STF inicia julgamento sobre constitucionalidade do artigo 19 do Marco Civil da Internet
No dia 27 de novembro, o STF julgará os temas 533 e 987 e decidirá se os provedores de aplicação têm a obrigação de remover conteúdo ilícito publicado por seus usuários sem ordem judicial
Assuntos
O Marco Civil da Internet entrou em vigor há pouco mais de dez anos e representou um avanço importante para a regulação da internet no Brasil. A partir de uma legislação moderna e amplamente discutida com diversos setores da sociedade, o legislador buscou garantir, dentre outros direitos, a liberdade empresarial, a privacidade e a inviolabilidade das comunicações dos usuários da internet, a neutralidade da rede e a liberdade de expressão.
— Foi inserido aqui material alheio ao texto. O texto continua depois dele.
(* ===== verification/Xv6VmUser.v ===== *)
(** * Growing a process and writing to its memory

    allocuvm, uva2ka and copyout of expansion/vm.c, and kinit of kalloc.c. *)
From S2P Require Import Prelude Mem Mmu Xv6Vm Xv6VmRep Xv6VmOps.

Section user.
Context (kend kdata : Z) (LAY : layout_ok kend kdata).

Notation avail := (avail kend).
Notation free_ok := (free_ok kend).
Notation as_ok := (as_ok kend).
Notation vm_ok := (vm_ok kend).

(** ** allocuvm *)

(** A page of zeros with the permissions allocuvm gives. *)
Definition zero_page (s : vmst) (o : option Z) : Prop :=
  exists p, o = Some (entry (p * 4096) (Z.lor PTE_W PTE_U)) /\ 0 <= p < 2^20 /\ forall b, 0 <= b < 4096 -> getb (mem s) (p * 4096 + b) = 0.

Section alloc.
Context (s : vmst) (l : list Z) (d : Z) (T M : gmap Z Z) (v0 : Z) (Hvm : vm_ok s l d T M) (Hv0 : 0 <= v0).

(** The address space with the pages [v0] to [v] added. *)
Definition grown (v : Z) (l1 : list Z) (T1 M1 : gmap Z Z) (s1 : vmst) : Prop :=
  vm_ok s1 l1 d T1 M1 /\ conserve l d T M l1 T1 M1 /\ grow s l d T s1 l1 T1 /\
  (forall w, ~ (v0 <= w < v) -> M1 !! w = M !! w) /\ (forall w, v0 <= w < v -> zero_page s1 (M1 !! w)).

(** The address space has its old entries again. *)
Definition shrunk (s1 : vmst) : Prop :=
  exists l1 T1 M1, vm_ok s1 l1 d T1 M1 /\ conserve l d T M l1 T1 M1 /\ (forall w, M1 !! w = M !! w) /\
    same_on (fun p => p ∉ l /\ ~ table_of d T p) (mem s) (mem s1).

(** The failing branch: what was added is taken back. *)
Lemma undo v v1 l1 T1 M1 s1 oldsz newsz : grown v l1 T1 M1 s1 -> v <= v1 -> v0 = pgup oldsz -> v1 = pgup newsz ->
  (forall w, v0 <= w < v1 -> M !! w = None) -> 0 <= oldsz <= newsz -> newsz <= KERNBASE ->
  wp (deallocuvm kend (kva d) newsz oldsz) (fun _ s' => exists l2 M2, vm_ok s' l2 d T1 M2 /\ conserve l1 d T1 M1 l2 T1 M2 /\
    (forall w, M2 !! w = M !! w) /\ same_on (fun p => p ∉ l /\ ~ table_of d T p) (mem s) (mem s')) s1.
Proof.
  intros (Hvm1 & Hc1 & Hg & Hout & Hin) Hle -> -> HM Hold Hnew.
  eapply wp_mono; [apply (deallocuvm_ok kend kdata LAY s1 l1 d T1 M1 newsz oldsz Hvm1); unfold KERNBASE in *; lia|].
  intros r s' (_ & l2 & M2 & Hvm2 & Hc2 & HM2 & Hl2 & Hs2). assert (forall w, M2 !! w = M !! w) as Heq.
  { intros w. rewrite HM2. case_decide; [by rewrite HM|]. apply Hout. lia. }
  exists l2, M2. split_and!; [done..|]. eapply same_on_trans; [apply (grow_same _ _ _ _ _ _ _ Hg)|exact Hs2|].
  intros p [Hp1 Hp2]. split; [done|]. split.
  - intros Hp. assert (p ∈ l \/ owned d T M p) as [? | [? | (w & e & Hw & Hu & <-)]] by (rewrite <- (Hc1 p), <- (Hc2 p); by left); [done..|].
    apply (vm_disj _ _ _ _ _ _ Hvm2 _ Hp). right. exists w, e. by rewrite Heq.
  - intros Hp. by destruct (grow_tab _ _ _ _ _ _ _ Hg p Hp).
Qed.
Para o regime de responsabilidade dos provedores de aplicação pelo conteúdo de usuário, desenhou-se um mecanismo que aspirava a um equilíbrio da tutela da liberdade de expressão (fundamento e princípio da disciplina do uso da internet no Brasil) e de outros direitos em jogo na internet. De acordo com a regra do artigo 19 do Marco Civil da Internet, os provedores de aplicação apenas poderiam ser responsabilizados pelo conteúdo publicado por seus usuários se deixassem de removê-lo após ordem judicial. Optou-se por uma prevalência, em abstrato, da liberdade de expressão, podendo ceder no caso concreto, após análise do Judiciário, sem prejuízo da aplicação das regras de uso de cada provedor de aplicação.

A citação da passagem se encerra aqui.